The research I do is VERY early stage. It is VERY unlikely to result in even a Phase I study, no less Phase II, III and FDA approval. My research costs the company tons of money. They do this knowing full well that the chance of recouping it is infinitessimal. Incidentally, my research is in an area that would not be profitable even if it DID lead to an complete cure; lots of research goes on in diseases that not many people have. You can’t look at a blockbuster drug and say, well it cost X to develop drug A, therefore the company can charge X + a fair fee and still make a profit. You are missing my research from that equation; you are missing all the research that turns out to not work, or not lead to any sort of drug.

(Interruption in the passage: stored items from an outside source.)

(* ===== verification/QueryInspection.v ===== *)
(** * Inspection of parsed SQL (src/src/query_inspection.rs)

    The routing predicates of the pipeline, on the syntax trees of [Sql]. Every
    predicate is false on SQL the parser rejects. *)

From S2P Require Import Prelude RustStr Sql.

Local Open Scope string_scope.

(** ** Definitions *)

Record ParsedQuery := mk_parsed_query {
  parsed : option (list Node)
}.

(** [ParsedQuery::new] *)
Definition parsed_query_new `{SqlParser} (sql : string) : ParsedQuery := mk_parsed_query (parse_sql sql).

Definition last_part (parts : ObjectName) : option ObjectNamePart := last parts.

Definition last_ident_eq (parts : ObjectName) (want : string) : bool :=
  match last_part parts ≫= as_ident with
  | Some id => eq_ignore_ascii_case (ident_value id) want
  | None => false
  end.

Definition references_table (q : ParsedQuery) (name : string) : bool :=
  match parsed q with
  | None => false
  | Some stmts => existsb (fun obj => last_ident_eq obj name) (visit_relations stmts)
  end.

(** The closure of [references_table_in_schema] on one relation. *)
Definition relation_in_schema (schema name : string) (parts : ObjectName) : bool :=
  last_ident_eq parts name
  && match length parts with
     | 1%nat => true
     | S (S n) =>
       match parts !! n ≫= as_ident with
       | Some id => eq_ignore_ascii_case (ident_value id) schema
       | None => false
       end
     | O => false
     end.

Definition references_table_in_schema (q : ParsedQuery) (schema name : string) : bool :=
  match parsed q with
  | None => false
  | Some stmts => existsb (relation_in_schema schema name) (visit_relations stmts)
  end.

Definition is_call_of (name : string) (e : Node) : bool :=
  match e with
  | Function fname _ _ _ _ => last_ident_eq fname name
  | _ => false
  end.

Definition calls_function (q : ParsedQuery) (name : string) : bool :=
  match parsed q with
  | None => false
  | Some stmts => existsb (is_call_of name) (visit_expressions stmts)
  end.

Definition is_identifier_named (name : string) (e : Node) : bool :=
  match e with
  | Identifier id => eq_ignore_ascii_case (ident_value id) name
  | _ => false
  end.

Definition calls_function_or_keyword (q : ParsedQuery) (name : string) : bool :=
  calls_function q name
  || match parsed q with
     | None => false
     | Some stmts => existsb (is_identifier_named name) (visit_expressions stmts)
     end.

Definition first_string_literal_arg (args : Node) : option string :=
  match args with
  | ArgsList _ list _ =>
    first ← head list;
    expr ← match first with
           | ArgUnnamed (ArgExpr e) => Some e
           | ArgNamed _ (ArgExpr e) => Some e
           | ArgExprNamed _ (ArgExpr e) => Some e
           | _ => None
           end;
    match expr with
    | ValueExpr (SingleQuotedString s) => Some s
    | _ => None
    end
  | _ => None
  end.

(** The closure of [function_string_arg] on one expression. *)
Definition string_arg_of (name : string) (e : Node) : option string :=
  match e with
  | Function fname _ _ args _ => if last_ident_eq fname name then first_string_literal_arg args else None
  | _ => None
  end.

Fixpoint first_some {A B} (f : A -> option B) (l : list A) : option B :=
  match l with
  | [] => None
  | a :: l' => or_else (f a) (first_some f l')
  end.

Definition function_string_arg (q : ParsedQuery) (name : string) : option string :=
  stmts ← parsed q;
  first_some (string_arg_of name) (visit_expressions stmts).

Definition returns_rows (q : ParsedQuery) : bool :=
  match parsed q ≫= head with
  | Some (StatementQuery _) => true
  | _ => false
  end.

Definition unnamed_select_name (expr : Node) : string :=
  match expr with
  | Identifier id => ident_value id
  | CompoundIdentifier parts =>
    match last parts with
    | Some p => ident_value p
    | None => "?column?"
    end
  | Function name _ _ _ _ =>
    match last_part name ≫= as_ident with
    | Some id => ident_value id
    | None => "?column?"
    end
  | _ => "?column?"
  end.

Definition select_item_name (item : Node) : string :=
  match item with
  | UnnamedExpr expr => unnamed_select_name expr
  | ExprWithAlias _ alias => ident_value alias
  | Wildcard => "*"
  | QualifiedWildcard name => name ++ ".*"
  | _ => "?column?"
  end.

Definition select_column_names (q : ParsedQuery) : list string :=
  match parsed q ≫= head with
  | Some (StatementQuery (Query _ (Select projection _ _ _ _ _ _ _ _ _) _ _ _ _)) =>
    map select_item_name projection
  | _ => []
  end.

Definition is_empty {A} (l : list A) : bool := match l with [] => true | _ => false end.
Definition is_none {A} (o : option A) : bool := match o with None => true | Some _ => false end.

Definition has_group_by (group_by : Node) : bool :=
  match group_by with
  | GroupByExpressions exprs mods => negb (is_empty exprs) || negb (is_empty mods)
  | _ => true
  end.

Definition bare_select (q : ParsedQuery) : option Node :=
  match parsed q with
  | Some [StatementQuery (Query with_ body order_by limit_clause fetch _)] =>
    if negb (is_none with_) || negb (is_none order_by) || negb (is_none limit_clause) || negb (is_none fetch)
    then None
    else match body with
         | Select projection from selection group_by having cluster_by distribute_by sort_by qualify _ =>
           if negb (is_empty from) || negb (is_none selection) || has_group_by group_by
              || negb (is_none having) || negb (is_empty cluster_by) || negb (is_empty distribute_by)
              || negb (is_empty sort_by) || negb (is_none qualify)
              || negb (length projection =? 1)%nat
           then None else Some body
         | _ => None
         end
  | _ => None
  end.

Definition is_bare_scalar_select (q : ParsedQuery) : bool := negb (is_none (bare_select q)).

Yes, we make a profit. Yes, we support shareholders. The reason we HAVE shareholders is so that we can continue to make drugs.
Very interesting and well reasoned posts, Fiveyearlurker. You might want to keep in mind that, in some cases, you are talking to people who believe that profit is evil in se.
To further put this in perspective. A lot of work is going on right now in the area of molecular diagnostics. This research is aimed at determining who will respond to a given drug. For example many of the drugs for cancer that have come out in recent years are aimed at specific molecular targets on the cancer cell. If a given patient’s tumor is not expressing that target, the drug is unlikely to help them in any way.
In other words we are putting significant research dollars into actually LIMITING our sales. We don’t want to sell drugs to people who they won’t help. If we were only interested in profit, we wouldn’t bother doing this.